The U.S. Supreme Court’s decision in Packingham v. North Carolina (2017) invalidating a North Carolina law broadly limiting the ability of former sex offenders from accessing various material on the Internet has caused other courts to invalidate laws that impose myriad restrictions on sex offenders.

 

For example, a federal district court judge in Kentucky invalidated a Kentucky law that was arguably even broader than the North Carolina law invalidated in Packingham. But, Packingham is not a cudgel that can fell all laws restricting the rights of those classified as sex offenders.

 

Case in point – the 7th U.S. Circuit Court of Appeals rejected the constitutional challenge of an Indiana man who challenged a state law that prohibited him from voting in a public school. The man had been convicted of a sex offense involving a child years ago in California and later moved to Indiana.

 

Indiana has a law that prohibits “serious sex offenders” from knowingly or intentionally entering school property.
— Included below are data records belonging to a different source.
(** What happened, in order. *)
Inductive note : Type :=
| Handshaken (k : NetworkEndpointKey) (i : peer_info)
| Delivered (k : NetworkEndpointKey) (issuer : string) (data : list Z)
| NewSession (k : NetworkEndpointKey)
| NewOutboundSession (k : NetworkEndpointKey)
| Wrote (stream : nat) (payload : list Z).

Record dtls : Type := MkDtls {
  peers : gmap NetworkEndpointKey PeerState;
  queues : list AsyncPeerQueue;
  writers : list PeerWriterKind;
  workers : list worker;
  streams : list stream;
  threads : list thread;
  public_endpoint : option SocketAddr;
  notes : list note
}.

Definition dtls_new : dtls := MkDtls ∅ [] [] [] [] [] None [].

Definition set_peers (m : gmap NetworkEndpointKey PeerState) (s : dtls) : dtls :=
  MkDtls m (queues s) (writers s) (workers s) (streams s) (threads s) (public_endpoint s) (notes s).
Definition set_queues (q : list AsyncPeerQueue) (s : dtls) : dtls :=
  MkDtls (peers s) q (writers s) (workers s) (streams s) (threads s) (public_endpoint s) (notes s).
Definition set_writers (w : list PeerWriterKind) (s : dtls) : dtls :=
  MkDtls (peers s) (queues s) w (workers s) (streams s) (threads s) (public_endpoint s) (notes s).
Definition set_workers (w : list worker) (s : dtls) : dtls :=
  MkDtls (peers s) (queues s) (writers s) w (streams s) (threads s) (public_endpoint s) (notes s).
Definition set_streams (l : list stream) (s : dtls) : dtls :=
  MkDtls (peers s) (queues s) (writers s) (workers s) l (threads s) (public_endpoint s) (notes s).
Definition set_threads (l : list thread) (s : dtls) : dtls :=
  MkDtls (peers s) (queues s) (writers s) (workers s) (streams s) l (public_endpoint s) (notes s).
Definition set_public (a : option SocketAddr) (s : dtls) : dtls :=
  MkDtls (peers s) (queues s) (writers s) (workers s) (streams s) (threads s) a (notes s).
Definition add_note (n : note) (s : dtls) : dtls :=
  MkDtls (peers s) (queues s) (writers s) (workers s) (streams s) (threads s) (public_endpoint s) (notes s ++ [n]).

(** Updates of a peer state. *)
Definition claim_accept (g : Z) (cell : nat) (p : PeerState) : PeerState :=
  MkPeerState (Some cell) (ps_issuer p) (ps_queue p) (ps_handle p) (is_connecting_peer p) false
    (writer_ready p) (cipher_suite p) g.
Definition claim_connect (g : Z) (cell h : nat) (p : PeerState) : PeerState :=
  MkPeerState (Some cell) EmptyString (ps_queue p) (Some h) true false (writer_ready p) (cipher_suite p) g.
Definition set_generation (g : Z) (p : PeerState) : PeerState :=
  MkPeerState (ps_writer p) (ps_issuer p) (ps_queue p) (ps_handle p) (is_connecting_peer p)
    (handshake_logged p) (writer_ready p) (cipher_suite p) g.
Definition set_issuer (i : string) (p : PeerState) : PeerState :=
  MkPeerState (ps_writer p) i (ps_queue p) (ps_handle p) (is_connecting_peer p) (handshake_logged p)
    (writer_ready p) (cipher_suite p) (generation p).
Definition set_handle (h : nat) (p : PeerState) : PeerState :=
  MkPeerState (ps_writer p) (ps_issuer p) (ps_queue p) (Some h) (is_connecting_peer p)
    (handshake_logged p) (writer_ready p) (cipher_suite p) (generation p).
Definition set_logged (c : string) (p : PeerState) : PeerState :=
  MkPeerState (ps_writer p) (ps_issuer p) (ps_queue p) (ps_handle p) (is_connecting_peer p) true
    (writer_ready p) (Some c) (generation p).
Definition set_accepted (cell : nat) (p : PeerState) : PeerState :=
  MkPeerState (Some cell) (ps_issuer p) (ps_queue p) (ps_handle p) (is_connecting_peer p)
    (handshake_logged p) true (cipher_suite p) (generation p).
Definition set_connected (h : nat) (p : PeerState) : PeerState :=
  MkPeerState (ps_writer p) (ps_issuer p) (ps_queue p) (Some h) false true true (cipher_suite p) (generation p).

Definition new_peer_state (g : Z) (q : nat) : PeerState :=
  MkPeerState None EmptyString q None false false false None g.

(** A new entry, with a new queue. *)
Definition insert_new (k : NetworkEndpointKey) (g : Z) (s : dtls) : dtls :=
  set_queues (queues s ++ [queue_new])
    (set_peers (<[k := new_peer_state g (length (queues s))]> (peers s)) s).

Definition get_or_create_peer_state (k : NetworkEndpointKey) (s : dtls) : dtls :=
  match peers s !! k with Some _ => s | None => insert_new k 0 s end.

Definition update_peer (k : NetworkEndpointKey) (f : PeerState -> PeerState) (s : dtls) : dtls :=
  set_peers (alter f k (peers s)) s.

(** An update that only the owner of the generation makes. *)
Definition update_if_owner (k : NetworkEndpointKey) (g : Z) (f : PeerState -> PeerState) (s : dtls) : dtls :=
  update_peer k (fun p => if generation p =? g then f p else p) s.

(** [PeerHandle::send]. *)
Definition handle_send (h : nat) (c : PeerCmd) (s : dtls) : dtls * bool :=
  match workers s !! h with
  | Some w =>
      if wk_running w
      then (set_workers (<[h := MkWorker (wk_healthy w) true (wk_cmds w ++ [c]) (wk_writer w)]> (workers s)) s, true)
      else (s, false)
  | None => (s, false)
  end.

Definition close_peer_state (p : PeerState) (s : dtls) : dtls :=
  let s := match ps_handle p with Some h => (handle_send h CmdStop s).1 | None => s end in
  set_queues (alter queue_close (ps_queue p) (queues s)) s.

(** Removes the entry and closes it. *)
Definition drop_peer (k : NetworkEndpointKey) (s : dtls) : dtls :=
  match peers s !! k with
  | Some p => close_peer_state p (set_peers (base.delete k (peers s)) s)
  | None => s
  end.

(** [take_peer_state_if_owner], then [close_peer_state]. *)
Definition close_if_owner (k : NetworkEndpointKey) (g : Z) (s : dtls) : dtls :=
  match peers s !! k with
  | Some p => if generation p =? g then drop_peer k s else s
  | None => s
  end.

Definition new_cell (w : PeerWriterKind) (s : dtls) : dtls := set_writers (writers s ++ [w]) s.
Definition switch_writer (cell : nat) (w : PeerWriterKind) (s : dtls) : dtls :=
  set_writers (<[cell := w]> (writers s)) s.
Definition new_worker (w : worker_writer) (s : dtls) : dtls :=
  set_workers (workers s ++ [MkWorker true true [] w]) s.
Definition new_stream (st : stream) (s : dtls) : dtls := set_streams (streams s ++ [st]) s.
Definition spawn (t : thread) (s : dtls) : dtls := set_threads (threads s ++ [t]) s.

Definition queue_closed (q : nat) (s : dtls) : bool :=
  match queues s !! q with Some q => q_closed q | None => false end.
Definition stream_closed (st : nat) (s : dtls) : bool :=
  match streams s !! st with Some st => queue_closed (s_queue st) s | None => false end.

(** [PeerWriter::send]; [ok]: the stream took the bytes, which that of a closed state does
    not, or its writer thread still runs. *)
Definition writer_send (ok : bool) (cell : nat) (payload : list Z) (s : dtls) : dtls * bool :=
  match writers s !! cell with
  | Some (Direct st) => if ok && negb (stream_closed st s) then (add_note (Wrote st payload) s, true) else (s, false)
  | Some (Channel (Some st)) => if ok then (add_note (Wrote st payload) s, true) else (s, false)
  | Some (Channel None) | None => (s, false)
  end.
This posed a problem for the man, because his neighborhood polling place was at a nearby school very close to his residence.

 

He argued that the Indiana law violated his right to vote under the First and Fourteenth Amendments. The state countered that the law served the state’s interests in preventing sex offenders from being near areas populated by children.

 

The 7th Circuit sided with the state in Valenti v. Lawson. The appeals court noted that the Indiana law was much different than the broad North Carolina law invalidated in Packingham. “The Indiana statute narrowly bans serious sex offenders from entering school property, a place where they could come into direct physical contact with children,” the appeals court wrote.

 

The 7th Circuit also noted that there were alternative methods for the man to vote, including voting at the county courthouse a day before the election, at a civic center 12 miles from his home, or by absentee ballot.

 

The man argued that these alternative methods deprived him of his right to associate and express himself with his neighbors at or near the polling place closest to his home. The 7th Circuit was not persuaded: “[the man’s] arguments are not even remotely persuasive given the ample alternatives that Indiana provides to him, especially considering the state is not required to offer any alternatives at all.”